The article by Valia Humbert-Delaloye and colleagues describes the initiative in her own hospital to improve safety by improving the provision of information around incompatibilities of IV medications administered through the same line. The initiative takes a pragmatic approach to improving safety, recognising that it is often not practical to administer IV medication through separate lines in the critical care environment, and adopts a strategy of improving information at the point of use.
A different approach to improving safety with IV medication is described in the article by Frank Ellwood. He discusses the issues surrounding the use of prefilled syringes of contrast media during computerised tomography scanning. The strategy advocated in this article attempts to eliminate the cause of the risk and could be described as “purchasing for safety”. The meeting report on the roundtable organised by HPE on this topic also considers the use of prefilled syringes in radiology to improve safety, but this time in the context of the wider safety issues associated with all injectable medicines, which is the focus of the latest patient safety alert issued by the National Patient Safety Agency (NPSA) in the UK.

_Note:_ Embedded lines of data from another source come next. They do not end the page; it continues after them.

Record vkeep (v v' : uview) : Prop := {
  vk_file p : p <> path -> v_file v' p = v_file v p;
  vk_metrics : v_metrics v' = v_metrics v;
  vk_pid : v_pid v' = v_pid v
}.

Lemma vkeep_trans v1 v2 v3 : vkeep v1 v2 -> vkeep v2 v3 -> vkeep v1 v3.
Proof using Type. intros [H1 M1 P1] [H2 M2 P2]. split; [|congruence|congruence]. intros p Hp. by rewrite H2, H1. Qed.

(** Descriptor [fd] is open on the file, whose contents are [f], at [off]. *)
Record at_off (v : uview) (fd : Z) (off : nat) (f : list Z) : Prop := {
  ao_fd : v_fd v fd = Some (path, off);
  ao_file : v_file v path = Some f
}.

Lemma pupd_eq {A B} `{!EqDecision A} (f : A -> B) a b : pupd f a b a = b.
Proof using Type. unfold pupd. by rewrite decide_True. Qed.
Lemma pupd_ne {A B} `{!EqDecision A} (f : A -> B) a b x : x <> a -> pupd f a b x = f x.
Proof using Type. intros H. unfold pupd. by rewrite decide_False. Qed.

Lemma ew_write_at c0 v ef ov fd off f bs s (Q : fin Z -> K -> Prop) : since c0 v ef ov s -> at_off v fd off f -> (off <= length f)%nat ->
  (forall v' s', since c0 v' ef ov s' -> vkeep v v' -> at_off v' fd (off + length bs) (take off f ++ bs ++ drop (off + length bs) f) ->
     v_writes v' = v_writes v ++ [(path, bs)] -> Q (Returned (Z.of_nat (length bs))) s') -> ew (sys (Swrite fd bs)) s Q.
Proof using Type.
  intros Hs [Hfd Hf] Hoff HQ. eapply ew_event; [done|]. intros n s' E H. rewrite <- (si_view _ _ _ _ _ Hs) in *.
  pose proof (rk_write fd bs s path off f Hfd Hf Hoff) as L. rewrite <- E in L. destruct L as [-> Hv]. rewrite Hv in H. eapply HQ; [exact H| | |done].
  - split; [|done|done]. intros p Hp. cbn. by apply pupd_ne.
  - split; cbn; apply pupd_eq.
Qed.

Lemma ew_open_at c0 v ef ov mode s : since c0 v ef ov s -> v_file v path <> None \/ mode = Z.lor O_CREATE O_RDWR ->
  ew (sys (Sopen path mode)) s (fun r s' => exists fd v', r = Returned fd /\
    (0 <= fd /\ vkeep v v' /\ at_off v' fd 0 (default [] (v_file v path)) /\ v_writes v' = v_writes v) /\ since c0 v' ef ov s').
Proof using Type.
  intros Hs Hm. eapply ew_event; [done|]. intros fd s' E H. rewrite <- (si_view _ _ _ _ _ Hs) in *.
  pose proof (rk_open path mode s Hm) as L. rewrite <- E in L. destruct L as [Hfd Hv]. rewrite Hv in H. exists fd, (v_opened fd path (rk_view s)). split; [done|]. split; [|exact H]. split; [done|]. split; [|split; [|done]].
  - split; [|done|done]. intros p Hp. cbn. by apply pupd_ne.
  - split; cbn; apply pupd_eq.
Qed.

Lemma ew_timed_open c0 v ef ov mode s (Q : fin (Z * Z) -> K -> Prop) : since c0 v ef ov s -> v_file v path <> None \/ mode = Z.lor O_CREATE O_RDWR ->
  (forall fd v' ov' s', 0 <= fd -> vkeep v v' -> at_off v' fd 0 (default [] (v_file v path)) -> v_writes v' = v_writes v -> since c0 v' ef ov' s' ->
     Q (Returned (fd, ov')) s') -> ew (timed ov (sys (Sopen path mode))) s Q.
Proof using Type.
  intros Hs Hm HQ. eapply ew_timed; [done| |].
  - intros t0 s1 H1. by apply ew_open_at.
  - intros fd v' ov' s' (Hfd & Hk & Ha & Hw) H. by eapply HQ.
Qed.

Lemma ew_close_at c0 v ef ov fd s (Q : fin Z -> K -> Prop) : since c0 v ef ov s ->
  (forall n v' s', since c0 v' ef ov s' -> vkeep v v' -> v_file v' = v_file v -> v_writes v' = v_writes v -> Q (Returned n) s') -> ew (sys (Sclose fd)) s Q.
Proof using Type.
  intros Hs HQ. eapply ew_event; [done|]. intros n s' E H. pose proof (rk_close fd s) as Hv. rewrite <- E in Hv. cbn [snd] in Hv.
  rewrite (si_view _ _ _ _ _ Hs) in Hv. rewrite Hv in H. by eapply HQ.
Qed.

The NPSA collects information on incidents from healthcare organisations and uses this data to identify common problems, and through the production of patient safety alerts recommends actions to minimise these problems. This is based on the principle of learning from mistakes, which for healthcare organisations in the UK has been described as creating “an organisation with a memory”. The NPSA has found that 24% of all medication-related incidents reported involved injectable medicines. Although the vast majority of these incidents caused no harm, over an 18-month period 25 incidents resulted in death and 28 in serious harm. The NPSA has previously issued patient safety alerts related to specific injectable medicines. However, as a result of these findings, the NPSA has issued a patient safety alert on all injectable medicines, which ï¿½recommends a number of actions for UK NHS organisations. However, the actions recommended in the NPSA alert are generic enough to be applicable to any country and any healthcare setting where injectable medicines are administered. A key recommendation is for a risk assessment of all injectable medicines to be carried out in the clinical areas in which they are used. To support this, the NPSA has developed a risk assessment tool, which can be found on the NPSA website (see Resource) in addition to this and other medicines-related patient safety alerts.

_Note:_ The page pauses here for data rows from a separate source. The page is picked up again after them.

(** ** The metrics *)

Lemma ew_read_eficiencias ks l A B v s : during v s -> Z.of_nat (length A) = l ->
  length (filter (fun e => 0 <= e) (xk_ef <$> ks)) = length B ->
  ew (read_eficiencias ks l (A ++ B)) s (fun r s' => r = Returned (A ++ filter (fun e => 0 <= e) (xk_ef <$> ks)) /\ during v s').
Proof using Type.
  intros Hs HA. revert l A B s Hs HA. induction ks as [|k ks IH]; intros l A B s Hs HA HB; cbn [read_eficiencias fmap list_fmap] in *.
  { cbn in HB. symmetry in HB. apply nil_length_inv in HB as ->. by apply ew_ret. }
  apply ew_bind. eapply (ew_xask v _ (fun x => x = xk_ef k)); [done|intros; apply xk_get_ef|done|]. intros x s1 -> H1. rewrite filter_cons in *.
  destruct (Z.leb_spec 0 (xk_ef k)) as [Hk|Hk]; [rewrite decide_True in * by done|rewrite decide_False in * by lia; by apply (IH l A B)].
  destruct B as [|b B]; [done|]. unfold store. rewrite <- HA, zget_app_mid, zset_app_mid. cbn [mbind option_bind defined]. apply ew_bind, ew_ret.
  replace (A ++ xk_ef k :: B) with ((A ++ [xk_ef k]) ++ B) by (by rewrite <- app_assoc).
  eapply ew_mono; [apply (IH _ (A ++ [xk_ef k]) B s1 H1); [rewrite length_app; cbn; lia|by injection HB]|].
  intros r s2 [-> H2]. split; [by rewrite <- app_assoc|done].
Qed.

Lemma ew_read_metric (get : Z -> sysE Z) (g : Z -> Z) ks A B v s : (forall k, xcalm (get k) = true /\ forall s, (kernel Z (get k) s).1 = g k) -> during v s ->
  (forall i k, ks !! i = Some k -> k = Z.of_nat (length A + i)) -> length B = length ks ->
  ew (read_metric get ks (A ++ B)) s (fun r s' => r = Returned (A ++ (g <$> ks)) /\ during v s').
Proof using Type.
  intros Hg. revert A B s. induction ks as [|k ks IH]; intros A B s Hs Hks HB; cbn [read_metric fmap list_fmap].
  { apply nil_length_inv in HB as ->. by apply ew_ret. }
  apply ew_bind. eapply (ew_xask v _ (fun x => x = g k)); [apply Hg|intros; apply Hg|done|]. intros x s1 -> H1. destruct B as [|b B]; [done|].
  pose proof (Hks 0%nat k eq_refl) as Ek. rewrite Nat.add_0_r in Ek. 
  assert (Es : forall y, store (A ++ b :: B) k y = Ret (A ++ y :: B)) by (intros y; unfold store; by rewrite Ek, zget_app_mid, zset_app_mid).
  rewrite Es. apply ew_bind, ew_ret.
  replace (A ++ g k :: B) with ((A ++ [g k]) ++ B) by (by rewrite <- app_assoc).
  eapply ew_mono; [apply (IH (A ++ [g k]) B s1 H1); [|by injection HB]|].
  - intros i k' Hi. rewrite length_app. cbn [length]. rewrite (Hks (S i) k') by done. f_equal. lia.
  - intros r s2 [-> H2]. split; [by rewrite <- app_assoc|done].
Qed.

(** The answers for the twenty processes. *)
Definition todos (g : Z -> Z) : list Z := g <$> seqZ 0 20.

Lemma ew_read_todos get g a v s : (forall k, xcalm (get k) = true /\ forall s, (kernel Z (get k) s).1 = g k) -> during v s -> length a = 20%nat ->
  ew (read_metric get (seqZ 0 20) a) s (fun r s' => r = Returned (todos g) /\ during v s').
Proof using Type.
  intros Hg Hs Ha. apply (ew_read_metric get g (seqZ 0 20) [] a); [done|done| |done].
  intros i k Hi. apply lookup_seqZ in Hi as [-> _]. cbn [length]. lia.
Qed.

Lemma inverso_todo a y q : overhead_fim a = Some q -> Z.of_nat (length a) = y -> inverso y a = Some q.
Proof using Type. intros Eq Hy. unfold inverso. rewrite (proj2 (Z.ltb_ge _ _)), firstn_all2 by lia. done. Qed.

(** ** The measures *)

Ltac say pre post := eapply (ew_say _ (bytes pre) (line post)); [reflexivity|apply (bool_decide_unpack _); by vm_compute|apply (bool_decide_unpack _); by vm_compute|done|].
Ltac alloc n := eapply (ew_xask _ _ (fun x => length x.2 = n)); [done|intros; by apply xk_malloc|done|].
Ltac calm := eapply ew_xcalm; [done|done|].

Lemma ew_vazao p terminos vz v s : length terminos = 20%nat -> vazao_norm terminos = Some vz -> during v s ->
  ew (medir_vazao p terminos) s (fun r s' => r = Returned vz /\ during (said (bytes "vazao normalizada: " ++ dec vz ++ line "e-05") v) s').
Proof using Type.
  intros Hl Hvz Hs. unfold medir_vazao. apply ew_bind. alloc 300%nat. intros [q vazoes] s1 Hn H1. cbn [snd] in Hn.
  assert (Eb : (Z.of_nat (length vazoes) <? 300) = false) by (apply Z.ltb_ge; lia). rewrite Eb, firstn_all2, Hvz by lia. cbn [defined]. apply ew_bind, ew_ret. apply ew_bind. say "vazao normalizada: "%string "e-05"%string. intros s2 H2.
  apply ew_bind. calm. intros [] s3 _ H3. apply ew_bind. calm. intros [] s4 _ H4. by apply ew_ret.
Qed.

Lemma ew_eficiencia y ef v s : 0 < y -> Z.of_nat (length (filter (fun e => 0 <= e) (todos xk_ef))) = y -> eficiencia_fim y (todos xk_ef) = Some ef -> during v s ->
  ew (medir_eficiencia y) s (fun r s' => r = Returned ef /\ during (said (bytes "eficiencia: " ++ dec ef ++ line "e-05") v) s').
Proof using Type.
  intros Hy Hn Hef Hs. unfold medir_eficiencia. apply ew_bind. eapply (ew_xask _ _ (fun x => length x.2 = Z.to_nat y)); [done|intros; by apply xk_malloc|done|].
  intros [q a] s1 Ha H1. cbn [snd] in Ha. apply ew_bind. eapply ew_mono; [apply (ew_read_eficiencias (seqZ 0 20) 0 [] a v s1); [done|done|fold (todos xk_ef); lia]|].
  intros r s2 [-> H2]. cbn [app]. fold (todos xk_ef). unfold eficiencia_fim in Hef. rewrite (proj2 (Z.eqb_eq _ _) Hn) in Hef.
  assert (Ei : inverso y (filter (fun e => 0 <= e) (todos xk_ef)) = Some ef) by (by apply inverso_todo).
  rewrite Ei. cbn [defined]. apply ew_bind, ew_ret. apply ew_bind. say "eficiencia: "%string "e-05"%string. intros s3 H3. apply ew_bind. calm. intros [] s4 _ H4. by apply ew_ret.
Qed.

Lemma ew_overhead ov v s : overhead_fim (todos xk_ov) = Some ov -> during v s ->
  ew medir_overhead s (fun r s' => r = Returned ov /\ during (said (bytes "overhead: " ++ dec ov ++ line "e-05") v) s').
Proof using Type.
  intros Hov Hs. unfold medir_overhead. apply ew_bind. alloc 20%nat. intros [q a] s1 Ha H1. apply ew_bind.
  eapply ew_mono; [apply (ew_read_todos Sget_overhead xk_ov a v s1); [intros k; split; [done|apply xk_get_ov]|done|done]|].
  intros r s2 [-> H2]. rewrite (inverso_todo _ _ _ Hov) by done. cbn [defined]. apply ew_bind, ew_ret. apply ew_bind. say "overhead: "%string "e-05"%string. intros s3 H3.
  apply ew_bind. calm. intros [] s4 _ H4. by apply ew_ret.
Qed.

Lemma ew_justica ju v s : justica_fim (todos xk_ju) = Some ju -> during v s ->
  ew medir_justica s (fun r s' => r = Returned ju /\ during (said (bytes "justica : " ++ dec ju ++ line "e-05") v) s').
Proof using Type.
  intros Hju Hs. unfold medir_justica. apply ew_bind. alloc 20%nat. intros [q a] s1 Ha H1. apply ew_bind.
  eapply ew_mono; [apply (ew_read_todos Sget_justica xk_ju a v s1); [intros k; split; [done|apply xk_get_ju]|done|done]|].
  intros r s2 [-> H2]. rewrite firstn_all2, Hju by done. cbn [defined]. apply ew_bind, ew_ret. apply ew_bind. say "justica : "%string "e-05"%string. intros s3 H3.
  apply ew_bind. calm. intros [] s4 _ H4. by apply ew_ret.
Qed.
(** What round [i] prints. *)
Definition texto (i vz ef ov ju de : Z) : list Z :=
  (bytes "RODADA " ++ dec i ++ line " ======================") ++ (bytes "vazao normalizada: " ++ dec vz ++ line "e-05") ++
  (bytes "eficiencia: " ++ dec ef ++ line "e-05") ++ (bytes "overhead: " ++ dec ov ++ line "e-05") ++
  (bytes "justica : " ++ dec ju ++ line "e-05") ++ (bytes "desempenho: " ++ dec de ++ line "e-05").

Lemma said_said a b v : said a (said b v) = said (b ++ a) v.
Proof using Type. unfold said. cbn. by rewrite <- app_assoc. Qed.

Lemma rodada_inv y terminos efs ovs jus vz ef ov ju de : rodada y terminos efs ovs jus = Some (vz, ef, ov, ju, de) ->
  vazao_norm terminos = Some vz /\ eficiencia_fim y efs = Some ef /\ overhead_fim ovs = Some ov /\ justica_fim jus = Some ju /\ de = desempenho ov ef vz ju.
Proof using Type.
  unfold rodada. destruct (vazao_norm terminos); [|done]. destruct (eficiencia_fim y efs); [|done]. destruct (overhead_fim ovs); [|done].
  destruct (justica_fim jus); [|done]. cbn. intros [= <- <- <- <- <-]. done.
Qed.

Lemma ew_medir i y p terminos vz ef ov ju de v s : 0 < y -> Z.of_nat (length (filter (fun e => 0 <= e) (todos xk_ef))) = y -> length terminos = 20%nat ->
  rodada y terminos (todos xk_ef) (todos xk_ov) (todos xk_ju) = Some (vz, ef, ov, ju, de) -> during v s ->
  ew (medir i y p terminos) s (fun r s' => r = Returned tt /\ during (said (texto i vz ef ov ju de) v) s').
Proof using Type.
  intros Hy Hn Hl Er Hs. apply rodada_inv in Er as (Ev & Ee & Eo & Ej & Ed). unfold medir.
  apply ew_bind. say "RODADA "%string " ======================"%string. intros s1 H1. apply ew_bind. eapply ew_mono; [by eapply ew_vazao|]. intros b s2 [-> H2].
  apply ew_bind. eapply ew_mono; [by eapply (ew_eficiencia y)|]. intros b s3 [-> H3]. apply ew_bind. eapply ew_mono; [by eapply ew_overhead|]. intros b s4 [-> H4].
  apply ew_bind. eapply ew_mono; [by eapply ew_justica|]. intros b s5 [-> H5]. rewrite <- Ed. say "desempenho: "%string "e-05"%string. intros s6 H6.
  split; [done|]. rewrite !said_said in H6. unfold texto. rewrite !app_assoc in *. exact H6.
Qed.
End Round.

A number of strategies are identified in this latest safety alert, including purchasing for safety, training and the provision of information at the point of use, all of which are discussed in the articles in this edition of HPE. The NPSA alert puts the pharmacist at the centre of the risk assessment process, working with other healthcare professionals in the relevant clinical area. This is right and proper, as pharmacists are at the centre of the medicines management agenda in hospitals.
It is all too easy for us as hospital pharmacists to focus on clinical issues in relation to prescribing and on pharmaceutical issues in relation to the medicines supply chain, and ignore the risks associated with the preparation and administration of injectable medicines in clinical areas. I am reminded of RL Wolsey’s quote in the Journal of The American Medical Association: “Society has invested in developing wondrous new pharmacological therapies, but has failed to invest adequately in their safe use.”